▸ **Source material**
+ + + +

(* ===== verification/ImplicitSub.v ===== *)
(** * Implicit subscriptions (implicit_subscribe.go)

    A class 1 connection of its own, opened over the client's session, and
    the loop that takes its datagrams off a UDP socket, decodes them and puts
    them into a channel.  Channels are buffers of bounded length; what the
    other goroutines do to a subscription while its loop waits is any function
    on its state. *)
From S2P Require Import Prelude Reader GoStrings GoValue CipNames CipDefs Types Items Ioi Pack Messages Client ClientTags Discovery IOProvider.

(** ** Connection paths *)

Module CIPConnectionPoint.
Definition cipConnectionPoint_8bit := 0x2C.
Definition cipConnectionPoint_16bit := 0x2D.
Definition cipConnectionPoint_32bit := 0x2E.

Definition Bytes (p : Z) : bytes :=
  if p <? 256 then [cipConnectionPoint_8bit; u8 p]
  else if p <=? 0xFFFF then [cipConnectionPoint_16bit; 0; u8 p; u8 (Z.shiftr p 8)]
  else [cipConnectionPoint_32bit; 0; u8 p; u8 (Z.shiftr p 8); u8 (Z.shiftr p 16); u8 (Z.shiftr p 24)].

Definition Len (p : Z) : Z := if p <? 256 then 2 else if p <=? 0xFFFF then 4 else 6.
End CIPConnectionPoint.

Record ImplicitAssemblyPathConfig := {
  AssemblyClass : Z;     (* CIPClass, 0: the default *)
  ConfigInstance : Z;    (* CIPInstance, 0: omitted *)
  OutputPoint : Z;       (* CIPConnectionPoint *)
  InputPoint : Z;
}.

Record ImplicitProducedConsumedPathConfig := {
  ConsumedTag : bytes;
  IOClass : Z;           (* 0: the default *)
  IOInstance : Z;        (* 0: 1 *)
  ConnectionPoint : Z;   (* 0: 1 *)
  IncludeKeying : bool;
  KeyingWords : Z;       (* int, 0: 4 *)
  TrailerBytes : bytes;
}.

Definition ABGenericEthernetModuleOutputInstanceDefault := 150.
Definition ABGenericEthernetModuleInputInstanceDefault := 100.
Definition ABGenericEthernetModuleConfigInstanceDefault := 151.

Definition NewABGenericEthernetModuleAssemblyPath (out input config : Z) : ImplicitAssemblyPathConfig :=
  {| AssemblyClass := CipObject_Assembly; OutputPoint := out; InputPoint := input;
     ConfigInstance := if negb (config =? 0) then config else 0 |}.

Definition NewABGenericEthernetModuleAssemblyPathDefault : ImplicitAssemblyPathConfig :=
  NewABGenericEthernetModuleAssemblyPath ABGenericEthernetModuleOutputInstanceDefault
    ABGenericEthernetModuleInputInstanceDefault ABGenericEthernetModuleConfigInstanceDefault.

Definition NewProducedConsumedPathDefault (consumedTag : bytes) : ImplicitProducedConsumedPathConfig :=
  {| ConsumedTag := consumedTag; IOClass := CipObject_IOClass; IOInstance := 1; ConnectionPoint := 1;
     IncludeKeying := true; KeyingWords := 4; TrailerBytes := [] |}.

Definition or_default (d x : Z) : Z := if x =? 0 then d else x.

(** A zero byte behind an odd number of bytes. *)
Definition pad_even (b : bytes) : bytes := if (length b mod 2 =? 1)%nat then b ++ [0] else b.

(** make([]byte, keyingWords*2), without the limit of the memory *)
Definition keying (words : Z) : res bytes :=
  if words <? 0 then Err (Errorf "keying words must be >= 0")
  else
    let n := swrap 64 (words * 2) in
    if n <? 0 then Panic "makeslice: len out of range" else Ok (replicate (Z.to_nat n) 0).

+ + + +

Every entry is to be returned exactly, with nothing dropped.

▸ **Answer**
(* ===== verification/ImplicitSub.v ===== *)
(** * Implicit subscriptions (implicit_subscribe.go)

    A class 1 connection of its own, opened over the client's session, and
    the loop that takes its datagrams off a UDP socket, decodes them and puts
    them into a channel.  Channels are buffers of bounded length; what the
    other goroutines do to a subscription while its loop waits is any function
    on its state. *)
From S2P Require Import Prelude Reader GoStrings GoValue CipNames CipDefs Types Items Ioi Pack Messages Client ClientTags Discovery IOProvider.

(** ** Connection paths *)

Module CIPConnectionPoint.
Definition cipConnectionPoint_8bit := 0x2C.
Definition cipConnectionPoint_16bit := 0x2D.
Definition cipConnectionPoint_32bit := 0x2E.

Definition Bytes (p : Z) : bytes :=
  if p <? 256 then [cipConnectionPoint_8bit; u8 p]
  else if p <=? 0xFFFF then [cipConnectionPoint_16bit; 0; u8 p; u8 (Z.shiftr p 8)]
  else [cipConnectionPoint_32bit; 0; u8 p; u8 (Z.shiftr p 8); u8 (Z.shiftr p 16); u8 (Z.shiftr p 24)].

Definition Len (p : Z) : Z := if p <? 256 then 2 else if p <=? 0xFFFF then 4 else 6.
End CIPConnectionPoint.

Record ImplicitAssemblyPathConfig := {
  AssemblyClass : Z;     (* CIPClass, 0: the default *)
  ConfigInstance : Z;    (* CIPInstance, 0: omitted *)
  OutputPoint : Z;       (* CIPConnectionPoint *)
  InputPoint : Z;
}.

Record ImplicitProducedConsumedPathConfig := {
  ConsumedTag : bytes;
  IOClass : Z;           (* 0: the default *)
  IOInstance : Z;        (* 0: 1 *)
  ConnectionPoint : Z;   (* 0: 1 *)
  IncludeKeying : bool;
  KeyingWords : Z;       (* int, 0: 4 *)
  TrailerBytes : bytes;
}.

Definition ABGenericEthernetModuleOutputInstanceDefault := 150.
Definition ABGenericEthernetModuleInputInstanceDefault := 100.
Definition ABGenericEthernetModuleConfigInstanceDefault := 151.

Definition NewABGenericEthernetModuleAssemblyPath (out input config : Z) : ImplicitAssemblyPathConfig :=
  {| AssemblyClass := CipObject_Assembly; OutputPoint := out; InputPoint := input;
     ConfigInstance := if negb (config =? 0) then config else 0 |}.

Definition NewABGenericEthernetModuleAssemblyPathDefault : ImplicitAssemblyPathConfig :=
  NewABGenericEthernetModuleAssemblyPath ABGenericEthernetModuleOutputInstanceDefault
    ABGenericEthernetModuleInputInstanceDefault ABGenericEthernetModuleConfigInstanceDefault.

Definition NewProducedConsumedPathDefault (consumedTag : bytes) : ImplicitProducedConsumedPathConfig :=
  {| ConsumedTag := consumedTag; IOClass := CipObject_IOClass; IOInstance := 1; ConnectionPoint := 1;
     IncludeKeying := true; KeyingWords := 4; TrailerBytes := [] |}.

Definition or_default (d x : Z) : Z := if x =? 0 then d else x.

(** A zero byte behind an odd number of bytes. *)
Definition pad_even (b : bytes) : bytes := if (length b mod 2 =? 1)%nat then b ++ [0] else b.

(** make([]byte, keyingWords*2), without the limit of the memory *)
Definition keying (words : Z) : res bytes :=
  if words <? 0 then Err (Errorf "keying words must be >= 0")
  else
    let n := swrap 64 (words * 2) in
    if n <? 0 then Panic "makeslice: len out of range" else Ok (replicate (Z.to_nat n) 0).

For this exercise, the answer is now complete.